Lemma start_in_service chunk addr fdn pipe cf al K kst fuel tr leaving scripts g w0 :
  Forall (Forall (sendable tr)) scripts -> wf g -> space tr (concat scripts) g ->
  represents chunk addr fdn pipe w0 (start leaving scripts g) ->
  in_service chunk addr fdn pipe cf al K kst fuel tr leaving scripts (table_of 0 g) (start leaving scripts g) w0 ∅.
Proof.
  intros. exists (start leaving scripts g), [], scripts. split_and!; [done | done | by apply start_linear |].
  intros i c Hc _. right. right. by destruct (started_connection _ _ _ _ _ Hc) as (_ & _ & ?).
Qed.

(** C9: The event loop refines the interleaving of its clients, and forgets none of them. After any sequence of arriving
    bytes and answers of [epoll_wait], edge-triggered and in any order, the state of the loop stands for a reachable state of
    the interleaving in which each of its calls is a step, so that its requests are served in a sequential
    order; a client that is not on the ready list has nothing to be read or an edge that epoll has yet to report. A further
    answer, about live events and without errors, is dealt with within as many calls of handlers as there are ready and reported
    events and waiting connections: the loop waits again, or a client has sent exactly a header and then more. *)
Theorem loop_linearised chunk addr fdn pipe cf al K kst fuel tr leaving scripts g w0 l w E :
  Placed addr fdn pipe -> (0 < chunk)%nat -> (1048 < fuel)%nat -> traces cf al K kst fuel tr ->
  Forall (Forall (sendable tr)) scripts -> wf g -> space tr (concat scripts) g ->
  wf_monitor w0 -> represents chunk addr fdn pipe w0 (start leaving scripts g) ->
  Forall ordinary l -> after chunk addr fdn cf al K kst fuel l (w0, ∅) = Some (w, E) ->
  wf_monitor w /\
  (exists h, runs chunk cf al K kst fuel (start leaving scripts g) h /\ represents chunk addr fdn pipe w h /\
     awake chunk addr w h E) /\
  forall reported, no_error reported -> Forall (live chunk w) reported.*1 ->
    exists r, bcd_io_enter (D := wire chunk) cf al None kst fuel (calls_for chunk w reported) [inr reported] w = Some r /\
      ((exists w', r = LoopWaiting w') \/
       (exists finish h, r = LoopStopped finish /\ runs chunk cf al K kst fuel (start leaving scripts g) h /\ boundary h)).
Proof.
  intros HP Hchunk Hfuel Htr Hs Wg Hspace W R Hl Hafter.
  destruct (after_serves chunk addr fdn pipe cf al K kst fuel tr leaving scripts (table_of 0 g) Hchunk Hfuel Htr
    (start leaving scripts g) l Hl w0 ∅ w E W) as [W' S]; [by apply start_in_service | done |].
  split; [done|]. split; [by destruct S as (h & _ & _ & ? & ? & _ & ?); exists h|].
  intros reported Hno Hlive.
  destruct (round_serves chunk addr fdn pipe cf al K kst fuel tr leaving scripts (table_of 0 g) Hchunk Hfuel Htr
    (start leaving scripts g) (calls_for chunk w reported) w reported E W' S Hno Hlive) as (r & Hr & Hres); [done|].
  exists r. split; [done|]. destruct r as [| finish | w1]; [done | | left; by eexists].
  right. destruct Hres as (h & ? & ?). by exists finish, h.
Qed.

(** C8: When all bytes have arrived the loop serves all requests and goes to sleep. From a state that the loop has come
    to, with every client accepted, all bytes there and every edge of a live event reported, one round more than any client
    has requests leads to a state in which the ready list is empty and [epoll_wait] waits for ever, the
    metadata are the abstract table after a sequential order of all requests, each client has been sent one
    acknowledgement for each request of its script, and the clients that detach are gone, acknowledged once more, their
    descriptor closed and their event released - unless a client has sent exactly a header and then more. Rounds with an
    empty ready list change nothing. *)
Theorem loop_serves chunk addr fdn pipe cf al K kst fuel tr leaving scripts g w0 l w E n N :
  Placed addr fdn pipe -> (0 < chunk)%nat -> (1048 < fuel)%nat -> traces cf al K kst fuel tr ->
  Forall (Forall (sendable tr)) scripts -> wf g -> space tr (concat scripts) g ->
  wf_monitor w0 -> represents chunk addr fdn pipe w0 (start leaving scripts g) ->
  Forall ordinary l -> after chunk addr fdn cf al K kst fuel l (w0, ∅) = Some (w, E) ->
  (forall p, p ∈ E -> events w !! p = None) ->
  arrivals w = [] -> (forall i (e : link), links w !! fdn i = Some e -> unsent e = []) ->
  (length (ready w) <= n)%nat -> Forall (fun script => length script <= N)%nat scripts ->
  exists r, bcd_io_enter (D := wire chunk) cf al None kst fuel n (replicate (S N) (inr [])) w = Some r /\
    match r with
    | LoopWaiting w' =>
        epoll_timeout w' = -1 /\
        exists h history, let t := (answers tr history.*2 (table_of 0 g)).2 in
          runs chunk cf al K kst fuel (start leaving scripts g) h /\ represents chunk addr fdn pipe w' h /\
          table_of (thread t) (meta w') = t /\
          forall i script, scripts !! i = Some script -> calls_of i history = script /\
            if decide (i ∈ leaving) then
              events w' !! addr i = None /\ links w' !! fdn i = None /\
              written <$> departed h !! i = Some (acknowledgements (S (length script)))
            else exists e : link, links w' !! fdn i = Some e /\ written e = acknowledgements (length script)
    | LoopStopped _ => exists h, runs chunk cf al K kst fuel (start leaving scripts g) h /\ boundary h
    | LoopError _ _ => False
    end.
Proof.
  intros HP Hchunk Hfuel Htr Hs Wg Hspace W R Hl Hafter HE Ha Hu Hn HN.
  destruct (after_serves chunk addr fdn pipe cf al K kst fuel tr leaving scripts (table_of 0 g) Hchunk Hfuel Htr
    (start leaving scripts g) l Hl w0 ∅ w E W) as [W' (h & history & rests & Hruns & R' & HL & A)];
    [by apply start_in_service | done |].
  assert (quiet chunk w h) as Hq.
  { split; [done|]. intros i c Hc. destruct (rp_client _ _ _ _ _ _ R' i c Hc) as [(b & _ & Hlink)|(_ & _ & Hin)].
    - by apply (Hu i).
    - rewrite Ha in Hin. by apply not_elem_of_nil in Hin. }
  assert (awake chunk addr w h ∅) as A'.
  { intros i c Hc [ev Hev]. destruct (A i c Hc) as [|[Hin%HE|]]; [by eexists | by left | congruence | by right; right]. }
  destruct (drained chunk addr fdn pipe cf al K kst fuel tr leaving scripts (table_of 0 g) Hchunk Hfuel Htr
    (start leaving scripts g) n N rests w) as (r & Hr & Hres); [by split; [done|]; exists h, history | done | |].
  { apply Forall_lookup. intros i rest Hrest. pose proof (ln_scripts _ _ _ _ _ _ _ _ HL i) as E1. rewrite Hrest in E1.
    apply (Forall_lookup_1 _ _ _ _ HN) in E1. rewrite length_app in E1. lia. }
  exists r. split; [done|]. destruct r as [| |w']; [done | done |]. destruct Hres as [Hdr Hrd].
  split; [unfold epoll_timeout; by rewrite Hrd|].
  destruct (dr_house _ _ _ _ _ _ _ _ _ _ _ _ _ _ _ _ Hdr) as (h' & history' & Hruns' & R2 & HL' & A2 & Hq2).
  exists h', history'. cbv zeta. rewrite (rp_meta _ _ _ _ _ _ R2).
  split_and!; [done | done | apply (ln_table _ _ _ _ _ _ _ _ HL')|]. intros i script Hi.
  pose proof (ln_scripts _ _ _ _ _ _ _ _ HL' i) as E1. rewrite Hi, list_lookup_fmap in E1.
  destruct (rests !! i) eqn:Hri; [|done]. injection E1 as E1. rewrite app_nil_r in E1. split; [done|]. rewrite E1.
  eapply asleep_served; [done.. | by rewrite list_lookup_fmap, Hri].
Qed.

(** ** Witnesses *)

(** The listener, the pipe to the program and the pipe of [bcd_fatal], and two clients that wait at the listener. *)
Definition sample_addr (i : nat) : Z := 10 + Z.of_nat i.
Definition sample_fd (i : nat) : Z := 7 + Z.of_nat i.

#[export] Instance sample_placed : Placed sample_addr sample_fd 6.
Proof. split; [intros i j; unfold sample_addr; lia | intros i j; unfold sample_fd; lia | intros i; unfold sample_fd; lia]. Qed.

Definition service_events : list (Z * bcd_io_event) :=
  [(1, Event 3 0 Accept true); (2, Event 4 0 Watch true); (5, Event 6 0 Fatal false)].
Definition service_monitor : monitor (wire 1000) :=
  Monitor (D := wire 1000) (list_to_map service_events) [1; 2] {[6 := Link [] [] [] : dstate (wire 1000)]}
    (waiting 1000 sample_addr sample_fd sample_leaving sample_scripts) no_metadata.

• YOUR TASK
Of the lines above, extract only those from the line with "acknowledgement for each" to the line with "match r with", both included, exactly as written.

• TASK RESPONSE
    acknowledgement for each request of its script, and the clients that detach are gone, acknowledged once more, their
    descriptor closed and their event released - unless a client has sent exactly a header and then more. Rounds with an
    empty ready list change nothing. *)
Theorem loop_serves chunk addr fdn pipe cf al K kst fuel tr leaving scripts g w0 l w E n N :
  Placed addr fdn pipe -> (0 < chunk)%nat -> (1048 < fuel)%nat -> traces cf al K kst fuel tr ->
  Forall (Forall (sendable tr)) scripts -> wf g -> space tr (concat scripts) g ->
  wf_monitor w0 -> represents chunk addr fdn pipe w0 (start leaving scripts g) ->
  Forall ordinary l -> after chunk addr fdn cf al K kst fuel l (w0, ∅) = Some (w, E) ->
  (forall p, p ∈ E -> events w !! p = None) ->
  arrivals w = [] -> (forall i (e : link), links w !! fdn i = Some e -> unsent e = []) ->
  (length (ready w) <= n)%nat -> Forall (fun script => length script <= N)%nat scripts ->
  exists r, bcd_io_enter (D := wire chunk) cf al None kst fuel n (replicate (S N) (inr [])) w = Some r /\
    match r with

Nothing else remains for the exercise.